I can only write from my experience, but your distractability is familiar to me and perhaps might be a symptom of ADD.  I find that I often lose sight or interest in my long term goals unless I structure my life around them, and even then, those goals sometimes dissapate. I was able to determine that I needed constant stimulation of a variety of sorts and that I was generally good at a lot of things, so no one thing stood out. I now work in a library setting and love it, because I am interested in everyone's questions. I love learning, discourse, and ideas, but I don't always follow through on things to the end, because my interest peters out along the way.

In any case, welcome. You are in the right place.

 

smoking

 I know it sounds inane, but I finally quit smoking when I got a big case of bronchitus and the doctor told me I would feel that way every time the weather changed.  I did it by knitting the most attrocious scarf anytime I wanted a smoke. It also helped that I was incredibly sick in bed and that my boyfriend at the time was too busy to be in the house. When he finally came back and smoked near me it was the most vile smell to me (I had not smoked for 5 days).  
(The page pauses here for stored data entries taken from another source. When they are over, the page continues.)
(* ===== verification/DockerSpecs.v ===== *)
(** * What each piece of a Docker run may do

    For every [World] and every rule [ok] on calls: the calls a piece makes, in terms of the calls
    it needs [ok] to allow, and that its answer is one the server accepts ([good]). *)
From Stdlib Require Import ZArith Lia Ascii String.
From stdpp Require Import base gmap sets strings list.
From S2P Require Import Prelude.
From S2P Require Import Regex.
From S2P Require Import Grammar.
From S2P Require Import Inspection.
From S2P Require Import Frame.
From S2P Require Import Engine.
From S2P Require Import ContainerBody.
From S2P Require Import DockerRun.
From S2P Require Import DockerDeploy.
From S2P Require Import DockerCodes.
From S2P Require Import DockerLogic.

Lemma outcomeFor_not err s : outcome_of (outcomeFor err s) <> OutcomeSucceeded.
Proof. pose proof (outcomeFor_fails err s) as H. intros E. rewrite E in H. by apply (bool_decide_eq_true_2 (_ ∈ failures)) in H. Qed.
Lemma failed_plain o c d : (o, c, d) = (OutcomeSucceeded, "", "") -> o = OutcomeSucceeded.
Proof. congruence. Qed.

(** A container this run created, and one found never started. *)
Definition made (l : list Event) (id : string) : Prop :=
  ValidExecID id = true /\ exists name body, Called (CreateContainer name body) (Answered 201 (CreatedBody id)) ∈ l.
Definition stray (s : DeploymentService) (c : ContainerRead) : Prop :=
  (exists st, c_state c = Some st /\ sr_status st = "created") /\ ValidExecID (c_id c) = true /\
  c_id c <> it_container (s_replaces s) /\ c_name c = "/" +:+ s_container s.

Lemma made_in ok r r' id : calls ok r r' -> made (events r) id -> made (events r') id.
Proof. intros Hc (Hv & n & b & H). split; [done|]. exists n, b. by eapply calls_in. Qed.

Section Specs.
Context (world : World) (ok : list Event -> Event -> Prop).
Context (Hfree : forall l e, free e = true -> ok l e).
Notation calls := (calls ok).

Lemma calls_keep v r : calls r (with_keep v r).
Proof. by split; [exists []|..]. Qed.

(** ** Phase one *)

Lemma volume_step_spec req s old m r : wp (volume_step world req s old m) (fun a r' => calls r r' /\ good a.1) r.
Proof.
  apply wp_bind, (get_volume_spec world ok Hfree). intros x r1 C1. destruct x as [v|e].
  - repeat (case_match; [apply wp_ret; split; [done|answers]|]). apply wp_bind, wp_modify, wp_ret.
    split; [|answers]. eapply calls_trans; [exact C1|apply calls_keep].
  - case_match; [apply wp_ret; split; [done|answers]|]. cbv zeta. destruct (_ && _); [apply wp_ret; split; [done|answers]|].
    apply wp_bind, (wp_postJSON world ok); [intros; by apply Hfree|]. intros st err o r2 C2 _. apply wp_ret.
    split; [by eapply calls_trans|]. repeat case_match; answers.
Qed.

Lemma image_step_spec s r : wp (image_step world s) (fun a r' => calls r r' /\ good a.1) r.
Proof.
  apply wp_bind, (get_image_spec world ok Hfree). intros x r1 C1. apply wp_ret. split; [done|].
  destruct x; [case_match|]; answers.
Qed.

Lemma tag_spec t id r : wp (tag world t id) (fun a r' => calls r r' /\ good a.1) r.
Proof.
  unfold tag. case_match; [apply wp_ret; split; [apply calls_refl|answers]|]. case_match.
  apply wp_bind, (wp_post world ok); [intros; by apply Hfree|]. intros [st err] r1 C1. apply wp_ret. split; [done|].
  repeat case_match; answers.
Qed.

Lemma pull_spec regs p r : wp (pull world regs p) (fun a r' => calls r r' /\ good a.1) r.
Proof.
  apply wp_bind, wp_reads, wp_bind, (wp_now world ok Hfree). intros t r1 C1.
  case_match; [apply wp_ret; split; [done|answers]|]. case_match.
  apply wp_bind, (wp_call world ok); [intros; by apply Hfree|]. intros x r2 C2 _.
  assert (C12 : calls r r2) by by eapply calls_trans.
  destruct x as [l st|st b]; [apply wp_ret; split; [done|answers]|].
  repeat (case_match; [apply wp_ret; split; [done|answers]|]).
  destruct (match b with PullBody _ _ => _ | _ => _ end) as [failure [l|]]; [apply wp_ret; split; [done|answers]|].
  case_match; [apply wp_ret; split; [done|answers]|].
  apply wp_bind, (get_image_spec world ok Hfree). intros y r3 C3. assert (C13 : calls r r3) by by eapply calls_trans.
  destruct y as [im|e]; [|apply wp_ret; split; [done|answers]]. case_match; [|apply wp_ret; split; [done|answers]].
  eapply wp_mono; [apply tag_spec|]. intros a r4 [C4 Hg]. split; [by eapply calls_trans|done].
Qed.

(** A precondition that passes read the target, whose ID is not the agent's own. *)
Definition cleared (self : string) (s : DeploymentService) (seen : Seen) (l : list Event) : Prop :=
  isSelf self (it_container (s_replaces s)) = false /\
  read_as (it_container (s_replaces s)) seen.1.1 l /\ is_target seen.1.1 (s_replaces s) = true.

Lemma described_target req s runtime cgroup keep before :
  described req s runtime cgroup keep before = None -> is_target before (s_replaces s) = true.
Proof. unfold described. by destruct (is_target _ _). Qed.

Lemma precondition_spec self req s r :
  wp (precondition world self req s) (fun a r' => calls r r' /\ good a.1 /\
    (outcome_of a.1 = OutcomeSucceeded -> cleared self s a.2 (events r'))) r.
Proof.
  unfold precondition. destruct (isSelf _ _) eqn:Es; [apply wp_ret; split_and!; [apply calls_refl|answers|done]|].
  do 3 apply wp_bind, wp_reads. destruct (_ && _); [apply wp_ret; split_and!; [apply calls_refl|answers|done]|].
  apply wp_bind, (get_container_spec world ok Hfree).
  - intros e r1 C1. apply wp_ret. split_and!; [done|answers|]. unfold missed. case_match; [done|].
    intros E. by destruct (outcomeFor_not _ _ E).
  - intros c r1 C1 Hread. destruct (described _ _ _ _ _ _) as [a|] eqn:Ed.
    + apply wp_ret. split_and!; [done|by eapply described_good|]. simpl. intros Ha. exfalso. revert Ed Ha. clear.
      unfold described. repeat case_match; try done; try (intros [= <-]; done).
      all: intros Hm Ha; revert Hm; induction (mounts_of s) as [|m ms IH]; simpl; [done|]; repeat case_match; try done; by intros [= <-].
    + case_match; [apply wp_ret; split_and!; [done|answers|]; intros _; split_and!; [done|done|by eapply described_target]|].
      apply wp_bind, (get_image_spec world ok Hfree). intros y r2 C2. apply wp_ret.
      split_and!; [by eapply calls_trans| |].
      * destruct y as [im|e]; [|simpl; answers]. pose proof (image_codes_good c im). simpl. destruct (image_codes c im); [answers|done].
      * intros _. split_and!; [done|by eapply calls_in|by eapply described_target].
Qed.

(** ** Putting the host back *)

Lemma discard_spec created f r (Q : bool -> Run -> Prop) :
  (forall x, ok (events r) (Called (DeleteContainer created f) x)) -> (forall b r', calls r r' -> Q b r') ->
  wp (discard world created f) Q r.
Proof. intros Hd H. apply wp_bind, (wp_post world ok); [done|]. intros [st err] r1 C1. apply wp_ret. auto. Qed.

(** What [settle] needs: a container with an ID, or a stray one found under the name. *)
Lemma settle_spec s created o r (Q : bool -> Run -> Prop) :
  (unanswered o = false -> forall x, ok (events r) (Called (DeleteContainer created true) x)) ->
  (forall r' c x, calls r r' -> (exists st, c_state c = Some st /\ sr_status st = "created") -> ValidExecID (c_id c) = true ->
     (created <> "" /\ read_as created c (events r') \/ created = "" /\ stray s c /\ read_as (s_container s) c (events r')) ->
     ok (events r') (Called (DeleteContainer (c_id c) false) x)) ->
  (forall b r', calls r r' -> Q b r') -> wp (settle world s created o) Q r.
Proof.
  intros Hforce Hstray H. unfold settle. destruct (unanswered o); [|by apply discard_spec; [apply Hforce|]].
  apply wp_bind, (current_spec world ok Hfree); [intros; by apply wp_ret, H|]. intros c st r1 C1 Hread Hst.
  destruct (ValidExecID (c_id c)) eqn:Ev; simpl; [|by apply wp_ret, H].
  destruct (_ || _) eqn:E; [by apply wp_ret, H|].
  apply orb_false_iff in E as [E1%negb_false_iff%bool_decide_eq_true E2].
  apply discard_spec; [|intros b r2 C2; by eapply H, calls_trans]. intros x. eapply Hstray; [done|by eauto|done|].
  destruct (decide (created = "")) as [->|Hne]; [right|left]; [|by rewrite bool_decide_false in Hread].
  simpl in *. rewrite !orb_false_iff in E2. destruct E2 as [[En%negb_false_iff%bool_decide_eq_true _] Ei%bool_decide_eq_false].
  repeat split; eauto.
Qed.

Lemma reclaim_spec req p r (Q : bool -> Run -> Prop) :
  (forall r' c x, calls r r' -> stray (p_s p) c -> read_as (s_container (p_s p)) c (events r') ->
     ok (events r') (Called (DeleteContainer (c_id c) false) x)) ->
  (forall b r', calls r r' -> Q b r') -> wp (reclaim world req p) Q r.
Proof.
  intros Hstray H. unfold reclaim. destruct (_ || _); [apply wp_ret, H, calls_refl|].
  apply wp_bind, (current_spec world ok Hfree); [intros; by apply wp_ret, H|]. intros c st r1 C1 Hread Hst.
  destruct (_ || _) eqn:E; [by apply wp_ret, H|].
  rewrite !orb_false_iff, !negb_false_iff, !bool_decide_eq_true, !bool_decide_eq_false in E.
  destruct E as [[[[[Ev Ei] En] Es] _] _].
  apply discard_spec; [|intros b r2 C2; by eapply H, calls_trans]. intros x. apply Hstray; [done| |done]. repeat split; eauto.
Qed.

(** ** Watching and creating *)

Lemma watch_ended_good c a : watch_ended c = Some a -> good a.
Proof. unfold watch_ended. repeat case_match; intros; simplify_eq; answers. Qed.

Lemma watch_loop_spec fuel id end_ r : wp (watch_loop world fuel id end_) (fun a r' => calls r r' /\ good a) r.
Proof.
  revert r; induction fuel as [|fuel IH]; intros r; [apply wp_ret; split; [apply calls_refl|answers]|]. simpl.
  apply wp_bind, (get_container_spec world ok Hfree); [intros; apply wp_ret; split; [done|answers]|]. intros c r1 C1 _.
  destruct (watch_ended c) as [a|] eqn:E; [apply wp_ret; split; [done|by eapply watch_ended_good]|].
  apply wp_bind, (wp_now world ok Hfree). intros t r2 C2. assert (C12 : calls r r2) by by eapply calls_trans.
  case_match; [apply wp_ret; split; [done|answers]|].
  apply wp_bind, (wp_now world ok Hfree). intros t' r3 C3. apply wp_bind, (wp_sleep world ok Hfree). intros w r4 C4.
  assert (C14 : calls r r4) by (eapply calls_trans; [exact C12|]; by eapply calls_trans).
  destruct w as [l|]; [apply wp_ret; split; [done|answers]|].
  eapply wp_mono; [apply IH|]. intros a r5 [C5 Hg]. split; [by eapply calls_trans|done].
Qed.
Lemma watch_spec id r : wp (watch world id) (fun a r' => calls r r' /\ good a) r.
Proof.
  apply wp_bind, (wp_now world ok Hfree). intros t r1 C1. eapply wp_mono; [apply watch_loop_spec|].
  intros a r2 [C2 Hg]. split; [by eapply calls_trans|done].
Qed.

Lemma connect_all_spec id l r :
  (forall r' n x, calls r r' -> ok (events r') (Called (ConnectNetwork (net_name n) id (endpoint n)) x)) ->
  wp (connect_all world id l) (fun a r' => calls r r' /\ good a) r.
Proof.
  revert r; induction l as [|n l IH]; intros r Hn; simpl; [apply wp_ret; split; [apply calls_refl|answers]|].
  apply wp_bind, (wp_call world ok); [intros x; apply Hn, calls_refl|]. intros [lo st|st b] r1 C1 _; [apply wp_ret; split; [done|answers]|].
  case_match; [apply wp_ret; split; [done|answers]|]. eapply wp_mono; [apply IH|].
  - intros r' m x Hr. apply Hn. by eapply calls_trans.
  - intros a r2 [C2 Hg]. split; [by eapply calls_trans|done].
Qed.

Lemma post_create_spec req p r (Q : Z * option CallErr * option string -> Run -> Prop) :
  (forall x, ok (events r) (Called (CreateContainer (s_container (p_s p)) (create_body req p)) x)) ->
  (forall s err o r', calls r r' ->
     (s = 201 -> forall id, o = Some id -> ValidExecID id = true -> made (events r') id) -> Q (s, err, o) r') ->
  wp (post_create world req p) Q r.
Proof.
  intros Hc H. apply (wp_postJSON world ok); [done|]. intros s err o r' Hr Ho. apply H; [done|].
  intros -> id -> Hv. destruct (Ho id eq_refl) as (_ & b & Hb & Hin). destruct b; simplify_eq/=. split; eauto.
Qed.

(** The create request, and the ID only when it is this run's own. *)
Lemma create_calls_spec req p r :
  (forall r' x, calls r r' -> ok (events r') (Called (CreateContainer (s_container (p_s p)) (create_body req p)) x)) ->
  (forall r' c x, calls r r' -> stray (p_s p) c -> read_as (s_container (p_s p)) c (events r') ->
     ok (events r') (Called (DeleteContainer (c_id c) false) x)) ->
  (forall r' id n x, calls r r' -> made (events r') id -> ok (events r') (Called (ConnectNetwork (net_name n) id (endpoint n)) x)) ->
  wp (create_calls world req p) (fun a r' => calls r r' /\ good a.1 /\
    (a.2 <> "" -> made (events r') a.2) /\ (outcome_of a.1 = OutcomeSucceeded -> a.2 <> "")) r.
Proof.
  intros Hc Hd Hn. apply wp_bind, post_create_spec; [intros; apply Hc, calls_refl|]. intros s1 err1 o1 r1 C1 Ho1.
  apply wp_bind. apply (wp_mono _ (fun x r' => calls r r' /\ (x.1.1 = 201 -> forall id, x.2 = Some id -> ValidExecID id = true -> made (events r') id))).
  { case_match; [|by apply wp_ret].
    apply wp_bind, reclaim_spec; [intros; apply Hd; [by eapply calls_trans|done..]|]. intros b r2 C2.
    assert (C12 : calls r r2) by by eapply calls_trans.
    destruct b; [|apply wp_ret; split; [done|intros; eapply made_in; [exact C2|by apply Ho1]]].
    apply post_create_spec; [intros; by apply Hc|]. intros s2 err2 o2 r3 C3 Ho2. split; [by eapply calls_trans|done]. }
  intros [[st err] out] r2 [C2 Ho]. simpl in Ho.
  destruct (isSome err || negb (st =? StatusCreated)) eqn:E.
  { apply wp_ret. split_and!; [done|case_match; answers|done|]. intros Es. exfalso. revert Es. simpl. case_match; [done|]. apply outcomeFor_not. }
  apply orb_false_iff in E as [_ E%negb_false_iff%Z.eqb_eq].
  destruct out as [id|]; [|apply wp_ret; split_and!; [done|answers|done..]].
  destruct (ValidExecID id) eqn:Ev; simpl; [|apply wp_ret; split_and!; [done|answers|done..]].
  specialize (Ho E id eq_refl Ev). assert (Hne : id <> "") by (intros ->; by vm_compute in Ev).
  destruct (s_explicit (p_s p)) as [e|]; [|apply wp_ret; split_and!; [done|answers|done..]].
  apply wp_bind. eapply wp_mono; [apply connect_all_spec|].
  - intros r' n x Hr. apply Hn; [by eapply calls_trans|by eapply made_in].
  - intros a r3 [C3 Hg]. apply wp_ret. split_and!; [by eapply calls_trans|done|intros _; by eapply made_in|done].
Qed.
End Specs.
I also rubbed the sensory area above my upper lip with my finger to satisfy my oral fixation. It can be done, but you may want to try being away from others who smoke for a while.

Delayed degrees

Failed out of college, squandered potential, lost time... yep, that's me too.

But you can keep at it and make progress. As an example: I finally finished my bachelor's degree, about seven months before my 40th birthday.

Just a couple of days ago, I spent some time looking at the diploma and reminding myself that I had done it, because old habits of thought have a nasty way of returning. It's real, it's mine, I did it... and you can too. I promise.

--
flexiblefine
http://groups.yahoo.com/group/TheNowHabit/

To Wolf "could haves" and "should haves"

 Wolf wrote:

"That just shames me and embarrases me to no end. What squandered potential, and what lost time!! The career I could have had as a Doctor has been lost"

First of all Wolf, you are still young and you can do whatever you want with your life!

Second, read through Pro's articles on this site.  Let go of the embarrassment and shame and stop beating yourself up!  Then, start working to improve.  We'll be working right along side you.